=== DATASET EXCERPTS ===

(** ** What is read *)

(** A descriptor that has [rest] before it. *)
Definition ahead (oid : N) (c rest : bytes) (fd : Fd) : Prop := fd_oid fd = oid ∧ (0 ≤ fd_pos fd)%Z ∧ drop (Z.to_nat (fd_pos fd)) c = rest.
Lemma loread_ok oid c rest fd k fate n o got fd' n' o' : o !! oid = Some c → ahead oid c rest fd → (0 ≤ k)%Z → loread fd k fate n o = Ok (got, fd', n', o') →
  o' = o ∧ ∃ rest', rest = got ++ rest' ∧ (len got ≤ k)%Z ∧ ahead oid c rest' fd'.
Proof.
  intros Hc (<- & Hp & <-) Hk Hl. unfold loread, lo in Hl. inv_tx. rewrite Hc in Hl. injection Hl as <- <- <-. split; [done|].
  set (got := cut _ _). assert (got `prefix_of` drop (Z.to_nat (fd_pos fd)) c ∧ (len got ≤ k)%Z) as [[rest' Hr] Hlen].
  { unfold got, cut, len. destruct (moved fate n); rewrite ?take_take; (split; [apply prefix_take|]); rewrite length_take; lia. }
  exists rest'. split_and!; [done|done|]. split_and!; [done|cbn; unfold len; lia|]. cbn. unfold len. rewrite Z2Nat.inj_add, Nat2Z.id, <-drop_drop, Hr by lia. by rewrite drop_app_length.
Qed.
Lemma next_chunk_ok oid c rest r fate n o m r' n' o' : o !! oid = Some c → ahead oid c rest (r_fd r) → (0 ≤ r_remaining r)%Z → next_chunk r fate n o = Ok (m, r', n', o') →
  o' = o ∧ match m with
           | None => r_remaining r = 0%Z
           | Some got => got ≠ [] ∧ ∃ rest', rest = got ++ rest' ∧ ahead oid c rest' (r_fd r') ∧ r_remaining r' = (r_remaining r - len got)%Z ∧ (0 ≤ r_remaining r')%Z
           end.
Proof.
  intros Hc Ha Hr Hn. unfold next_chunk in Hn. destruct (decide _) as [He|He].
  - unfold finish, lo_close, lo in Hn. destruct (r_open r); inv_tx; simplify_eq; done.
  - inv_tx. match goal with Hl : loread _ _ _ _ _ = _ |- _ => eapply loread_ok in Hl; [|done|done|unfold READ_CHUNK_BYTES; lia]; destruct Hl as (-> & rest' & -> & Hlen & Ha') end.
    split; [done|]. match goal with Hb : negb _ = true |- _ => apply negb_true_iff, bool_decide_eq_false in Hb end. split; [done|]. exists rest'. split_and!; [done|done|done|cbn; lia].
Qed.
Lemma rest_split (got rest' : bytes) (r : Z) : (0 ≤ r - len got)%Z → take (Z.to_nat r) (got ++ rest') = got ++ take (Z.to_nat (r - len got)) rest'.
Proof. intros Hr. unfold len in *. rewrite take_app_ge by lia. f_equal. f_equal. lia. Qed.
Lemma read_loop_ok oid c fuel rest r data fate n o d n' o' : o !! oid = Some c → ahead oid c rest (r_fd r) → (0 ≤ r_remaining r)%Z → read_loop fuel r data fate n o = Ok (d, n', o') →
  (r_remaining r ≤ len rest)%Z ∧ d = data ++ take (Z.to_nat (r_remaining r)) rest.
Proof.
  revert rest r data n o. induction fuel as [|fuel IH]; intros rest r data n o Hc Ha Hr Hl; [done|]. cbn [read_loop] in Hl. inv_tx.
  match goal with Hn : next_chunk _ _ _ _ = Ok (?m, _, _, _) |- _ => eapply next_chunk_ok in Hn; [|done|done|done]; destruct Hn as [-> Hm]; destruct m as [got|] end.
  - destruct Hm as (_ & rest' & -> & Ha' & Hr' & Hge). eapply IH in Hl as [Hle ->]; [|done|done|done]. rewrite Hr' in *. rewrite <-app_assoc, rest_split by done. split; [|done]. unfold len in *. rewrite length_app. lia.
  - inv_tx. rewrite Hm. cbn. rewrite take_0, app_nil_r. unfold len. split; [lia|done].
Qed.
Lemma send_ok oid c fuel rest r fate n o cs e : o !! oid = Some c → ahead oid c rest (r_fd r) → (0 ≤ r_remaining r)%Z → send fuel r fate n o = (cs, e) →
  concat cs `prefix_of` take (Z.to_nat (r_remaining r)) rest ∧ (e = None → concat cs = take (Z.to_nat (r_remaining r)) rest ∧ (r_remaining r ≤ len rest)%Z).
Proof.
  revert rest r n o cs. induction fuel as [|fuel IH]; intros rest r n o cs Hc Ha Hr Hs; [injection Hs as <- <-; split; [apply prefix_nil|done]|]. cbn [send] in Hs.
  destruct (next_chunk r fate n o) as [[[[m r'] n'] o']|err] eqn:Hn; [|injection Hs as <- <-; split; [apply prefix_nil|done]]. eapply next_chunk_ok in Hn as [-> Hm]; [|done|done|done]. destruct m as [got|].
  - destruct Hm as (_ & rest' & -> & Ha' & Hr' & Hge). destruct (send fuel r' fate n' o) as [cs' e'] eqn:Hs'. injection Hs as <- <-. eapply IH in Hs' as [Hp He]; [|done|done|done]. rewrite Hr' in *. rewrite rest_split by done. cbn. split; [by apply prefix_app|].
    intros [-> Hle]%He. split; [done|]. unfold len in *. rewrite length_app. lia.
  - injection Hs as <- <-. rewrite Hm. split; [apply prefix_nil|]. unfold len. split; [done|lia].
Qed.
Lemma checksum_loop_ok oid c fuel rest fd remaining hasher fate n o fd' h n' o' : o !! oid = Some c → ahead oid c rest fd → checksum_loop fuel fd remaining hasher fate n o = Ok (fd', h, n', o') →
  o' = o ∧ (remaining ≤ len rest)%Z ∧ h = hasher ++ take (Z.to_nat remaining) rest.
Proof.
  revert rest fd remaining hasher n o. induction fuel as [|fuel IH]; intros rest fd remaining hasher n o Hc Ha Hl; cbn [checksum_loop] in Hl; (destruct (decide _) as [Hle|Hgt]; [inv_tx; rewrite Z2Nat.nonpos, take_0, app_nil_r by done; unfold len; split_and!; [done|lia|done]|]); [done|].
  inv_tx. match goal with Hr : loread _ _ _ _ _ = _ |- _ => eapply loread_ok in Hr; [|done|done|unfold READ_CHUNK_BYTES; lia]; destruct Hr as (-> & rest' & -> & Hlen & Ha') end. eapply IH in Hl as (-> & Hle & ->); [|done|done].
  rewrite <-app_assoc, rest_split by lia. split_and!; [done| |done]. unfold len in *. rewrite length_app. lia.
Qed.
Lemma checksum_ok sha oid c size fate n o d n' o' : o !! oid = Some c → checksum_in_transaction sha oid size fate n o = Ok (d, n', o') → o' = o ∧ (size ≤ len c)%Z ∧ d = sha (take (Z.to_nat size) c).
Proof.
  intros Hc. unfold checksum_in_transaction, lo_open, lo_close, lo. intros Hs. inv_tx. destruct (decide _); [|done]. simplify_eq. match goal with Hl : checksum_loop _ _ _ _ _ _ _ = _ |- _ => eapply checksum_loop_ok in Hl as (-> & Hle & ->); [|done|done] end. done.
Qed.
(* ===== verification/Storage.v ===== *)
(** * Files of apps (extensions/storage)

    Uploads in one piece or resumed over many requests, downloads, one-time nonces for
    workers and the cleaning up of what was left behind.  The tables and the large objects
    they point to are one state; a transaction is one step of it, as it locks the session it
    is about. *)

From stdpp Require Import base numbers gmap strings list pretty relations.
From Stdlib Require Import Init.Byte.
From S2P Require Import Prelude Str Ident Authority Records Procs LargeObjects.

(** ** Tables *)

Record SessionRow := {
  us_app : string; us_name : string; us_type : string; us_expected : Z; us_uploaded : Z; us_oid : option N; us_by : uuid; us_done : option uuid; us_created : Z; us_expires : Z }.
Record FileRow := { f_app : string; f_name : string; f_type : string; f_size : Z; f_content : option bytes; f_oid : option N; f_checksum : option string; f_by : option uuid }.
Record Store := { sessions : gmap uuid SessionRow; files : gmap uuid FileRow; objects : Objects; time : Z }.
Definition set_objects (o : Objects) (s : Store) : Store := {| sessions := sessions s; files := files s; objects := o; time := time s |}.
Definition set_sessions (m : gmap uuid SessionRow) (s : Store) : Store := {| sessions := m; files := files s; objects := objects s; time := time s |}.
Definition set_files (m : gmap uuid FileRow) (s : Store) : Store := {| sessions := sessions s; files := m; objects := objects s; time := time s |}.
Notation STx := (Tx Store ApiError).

===

» GOAL OF THE EXERCISE
Repeat exactly the lines of the material from the one with "(** ** Tables *)" through the end, both the first and the last included.

» EXPECTED ANSWER
(** ** Tables *)

Record SessionRow := {
  us_app : string; us_name : string; us_type : string; us_expected : Z; us_uploaded : Z; us_oid : option N; us_by : uuid; us_done : option uuid; us_created : Z; us_expires : Z }.
Record FileRow := { f_app : string; f_name : string; f_type : string; f_size : Z; f_content : option bytes; f_oid : option N; f_checksum : option string; f_by : option uuid }.
Record Store := { sessions : gmap uuid SessionRow; files : gmap uuid FileRow; objects : Objects; time : Z }.
Definition set_objects (o : Objects) (s : Store) : Store := {| sessions := sessions s; files := files s; objects := o; time := time s |}.
Definition set_sessions (m : gmap uuid SessionRow) (s : Store) : Store := {| sessions := m; files := files s; objects := objects s; time := time s |}.
Definition set_files (m : gmap uuid FileRow) (s : Store) : Store := {| sessions := sessions s; files := m; objects := objects s; time := time s |}.
Notation STx := (Tx Store ApiError).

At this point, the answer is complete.